Having already made a home together ("We saw the potential of this house and brought it back to life," she told Architectural Digest of the $2.6 million spread they share with dogs Joni and Jackson), building a family is on the agenda next, with Moore noting adoption "will be a part of our lives."  

Whatever else comes, she feels confident they've got it. "I feel incredibly understood and supported," she told People. "I feel incredibly lucky to have somebody who is like, 'I got your back.' I found the right person and I feel like we can handle anything together." 

In large part, she notes, she has her admittedly rocky past to thank for bringing her to this incredibly bright future. "I'm better equipped to appreciate everything because of what I've gone through," she explained. "I cannot believe my life and good fortune." 

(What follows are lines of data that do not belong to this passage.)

(** one step, call by call *)
Lemma pair_step_runs (lmp : LAMMPS) (eg vg ea va : bool)
    (cs : list (tally D)) s (pair : Pair D) :
  let nthreads := comm_nthreads lmp in
  let ntotal := setup_ntotal lmp PAIR in
  storage_covers_marks s nthreads ->
  thr_style s = PAIR ->
  ntotal <= atom_nmax lmp ->
  (va = true -> ea = true) ->
  Forall (tally_in_step nthreads ntotal ea va) cs ->
  pair_in_step ntotal ea va pair ->
  exists s1 pair',
    ev_setup_thr lmp eg vg ea va s = Some s1 /\
    let s2 := foldl (fun s c => tallied c s) s1 cs in
    pair_step lmp eg vg ea va cs s pair = Some (s2, pair') /\
    storage_covers_marks s1 nthreads /\
    storage_covers_marks s2 nthreads /\
    (ea = true -> ntotal <= maxeatom_thr s1) /\
    (va = true -> ntotal <= maxvatom_thr s1) /\
    (forall t, 0 <= t < nthreads ->
       (eg = true -> slot d0 (eng_vdwl_thr s1) t = d0 /\
                     slot d0 (eng_coul_thr s1) t = d0) /\
       (vg = true -> slot zero6 (virial_thr s1) t = zero6) /\
       forall i, 0 <= i < ntotal ->
         (ea = true -> cell d0 (eatom_thr s1) t i = d0) /\
         (va = true -> cell zero6 (vatom_thr s1) t i = zero6)) /\
    eng_vdwl pair' =
      thread_sum dadd (slot d0 (eng_vdwl_thr s2)) nthreads (eng_vdwl pair) /\
    eng_coul pair' =
      thread_sum dadd (slot d0 (eng_coul_thr s2)) nthreads (eng_coul pair) /\
    pair_virial pair' =
      (if pair_vflag_either pair
       then thread_sum add6 (slot zero6 (virial_thr s2)) nthreads
              (pair_virial pair)
       else pair_virial pair) /\
    (forall i, rd (pair_vatom pair') i =
       atoms_after zero6 add6 (pair_vflag_either pair && pair_vflag_atom pair)
         ntotal nthreads (vatom_thr s2) i <$> rd (pair_vatom pair) i) /\
    (forall i, rd (pair_eatom pair') i =
       atoms_after d0 dadd (pair_eflag_atom pair) ntotal nthreads
         (eatom_thr s2) i <$> rd (pair_eatom pair) i).
Proof.
  intros nthreads ntotal Hcov Hst Hmax Hboth Hcs (Hpe & Hpv).
  destruct (ev_setup_thr_step lmp eg vg ea va s)
    as (s1 & Hrun1 & Hcov1 & Hst1 & Hme & Hmv & Hvd & Hco & _ & Hvi
        & Hea & Hva & _).
  { done. }
  { by rewrite Hst. }
  { intros Hf. left. by apply Hboth. }
  rewrite Hst in Hea, Hva. fold nthreads ntotal in Hvd, Hco, Hvi, Hea, Hva.
  assert (ea = true -> ntotal <= maxeatom_thr s1) as Hme1
    by (intros ->; rewrite Hme; lia).
  assert (va = true -> ntotal <= maxvatom_thr s1) as Hmv1
    by (intros ->; rewrite Hmv; lia).
  assert (Forall (tally_in_bounds nthreads s1) cs) as Hcs1.
  { eapply Forall_impl; [|exact Hcs]. intros c (Ht & He & Hv). simpl.
    split; [done|]. split; intros Hf.
    - destruct (He Hf) as (Hf' & ? & ?). specialize (Hme1 Hf'). lia.
    - destruct (Hv Hf) as (Hf' & ? & ?). specialize (Hmv1 Hf'). lia. }
  destruct (run_tallies_tallied nthreads cs s1 Hcov1 Hcs1) as [Hrun2 Hcov2].
  set (s2 := foldl (fun s c => tallied c s) s1 cs) in *.
  destruct (foldl_tallied_marks cs s1) as (_ & _ & Hme2 & Hmv2).
  fold s2 in Hme2, Hmv2.
  destruct (ev_reduce_thr_pair_in_reach lmp s2 pair Hcov2)
    as (p & Hrun3 & P1 & P2 & P3 & P4 & P5).
  { split; intros Hf.
    - destruct (Hpe Hf) as [Hf' Hroom]. rewrite Hme2. auto.
    - destruct (Hpv Hf) as [Hf' Hroom]. rewrite Hmv2. auto. }
  exists s1, p. split; [exact Hrun1|]. simpl.
  split; [unfold pair_step; by rewrite Hrun1, Hrun2, Hrun3|].
  do 4 (split; [done|]). split; [|done].
  intros t Ht. destruct Hcov as ((Hs1 & Hs2 & _ & Hs4) & _).
  destruct (has_slots_rd _ _ t Hs1 Ht) as [x1 Hx1].
  destruct (has_slots_rd _ _ t Hs2 Ht) as [x2 Hx2].
  destruct (has_slots_rd _ _ t Hs4 Ht) as [x4 Hx4].
  unfold slot, cell. rewrite Hvd, Hco, Hvi, Hx1, Hx2, Hx4.
  unfold zeroed. rewrite bool_decide_eq_true_2 by done.
  split; [by intros ->|]. split; [by intros ->|].
  intros i Hi. split; intros Hf.
  - by rewrite Hea.
  - by rewrite Hva.
Qed.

Because now she is truly living the dream. Aside from a career-making role on This Is Us—and a potential drama in the works—she released her first original song in a decade, dropping "When I Wasn't Watching" in September. And after everything she experienced with Adams, it couldn't be more fitting that her current musically minded husband has proved to be a partner in every since. At her side when she walked the Emmys carpet as a first-time nominee ("If you have ever found yourself wondering who the luckiest guy in the world could possible be, consider your question answered," he wrote on Instagram), he also played a part behind the scenes with her upcoming disc. 

"We've written the whole record together," she told Jimmy Kimmel earlier this month. "He's playing all on the album. We're gonna go on tour together. It's pretty cute!" 

Considering all that she went through to reach this point she deserves a shot of sugar to her heart.